Exercise prompt
Look through the data below and count each line where the word "assert" appears. Reply with the count alone.

*** Information given Section Begins ***

(** Creating a pool does not link its blocks.  Whatever the block size and
    count asked, a pool made on zeroed backing memory hands out one block, and
    the next alloc finds it exhausted. *)
Theorem pool_create_one_block obj bs n backing u u' :
  sceUltPoolCreate obj bs n backing u = Some (u', kUltOk) ->
  0 < obj < 2 ^ 64 -> 0 < backing < 2 ^ 64 -> backing + 8 <= obj \/ obj + 64 <= backing ->
  readU64 (mem u) backing = Some 0 ->
  exists u1, sceUltPoolAlloc obj u' = Some (u1, backing) /\ sceUltPoolAlloc obj u1 = Some (u1, 0).
Proof.
  intros Hc Hobj Hback Hap Hz. unfold sceUltPoolCreate in Hc.
  destruct ((obj =? 0) || _ || _ || _) eqn:E0; [by injection Hc as _ ?|].
  destruct (negb _); [by injection Hc as _ ?|].
  destruct (findPool u obj) eqn:Ef; [by injection Hc as _ ?|].
  set (r := mkPool obj backing bs n 0) in Hc.
  apply bind_Some in Hc as (m1 & H1 & Hc). apply bind_Some in Hc as (m2 & H2 & Hc).
  apply bind_Some in Hc as (m3 & H3 & Hc). apply bind_Some in Hc as (m4 & H4 & Hc).
  apply bind_Some in Hc as (m5 & H5 & [= <-]). change (mem (mkUlt _ _)) with (mem u) in H1.
  assert (readU64 m5 obj = Some backing) as Hhead.
  { rewrite (writeU64_frame _ _ _ _ _ H5), (writeU64_frame _ _ _ _ _ H4), (writeU64_frame _ _ _ _ _ H3)
      by (unfold apart; lia). apply (writeU64_read m1); [lia|done]. }
  assert (readU64 m5 backing = Some 0) as Hblock.
  { rewrite (writeU64_frame _ _ _ _ _ H5), (writeU64_frame _ _ _ _ _ H4), (writeU64_frame _ _ _ _ _ H3),
      (writeU64_frame _ _ _ _ _ H2) by (unfold apart; lia).
    rewrite (write_bytes_frame _ _ _ _ backing H1); [done|]. change (length _) with 64%nat. lia. }
  assert (pool m5 obj [backing]) as Hpool.
  { split.
    { split; [|by apply FOP_cons; [apply Forall_singleton; unfold apart; lia|repeat constructor]].
      apply Forall_cons; split; [lia|]. apply Forall_singleton. lia. }
    exists backing. split; [done|].
    split; [done|]. by exists 0. }
  destruct (alloc_pops _ _ _ _ Hpool) as (m6 & Hs & Hp6 & _).
  pose proof (findPool_last u obj r Ef eq_refl) as Hfp.
  assert (forall m, findPool (set_mem m (mkUlt (g_pools u ++ [r]) (u_process u))) obj = Some r) as Hfm by done.
  exists (set_mem m6 (set_mem m5 (mkUlt (g_pools u ++ [r]) (u_process u)))).
  unfold sceUltPoolAlloc. destruct (obj =? 0) eqn:E1; [lia|]. rewrite Hfm. split.
  - change (mem (set_mem m5 _)) with m5. rewrite Hs. done.
  - change (findPool (set_mem m6 _) obj) with (findPool (mkUlt (g_pools u ++ [r]) (u_process u)) obj).
    rewrite Hfp. change (mem (set_mem m6 _)) with m6. by rewrite (alloc_empty _ _ Hp6).
Qed.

*** Information given Section Ends ***

Exercise response
4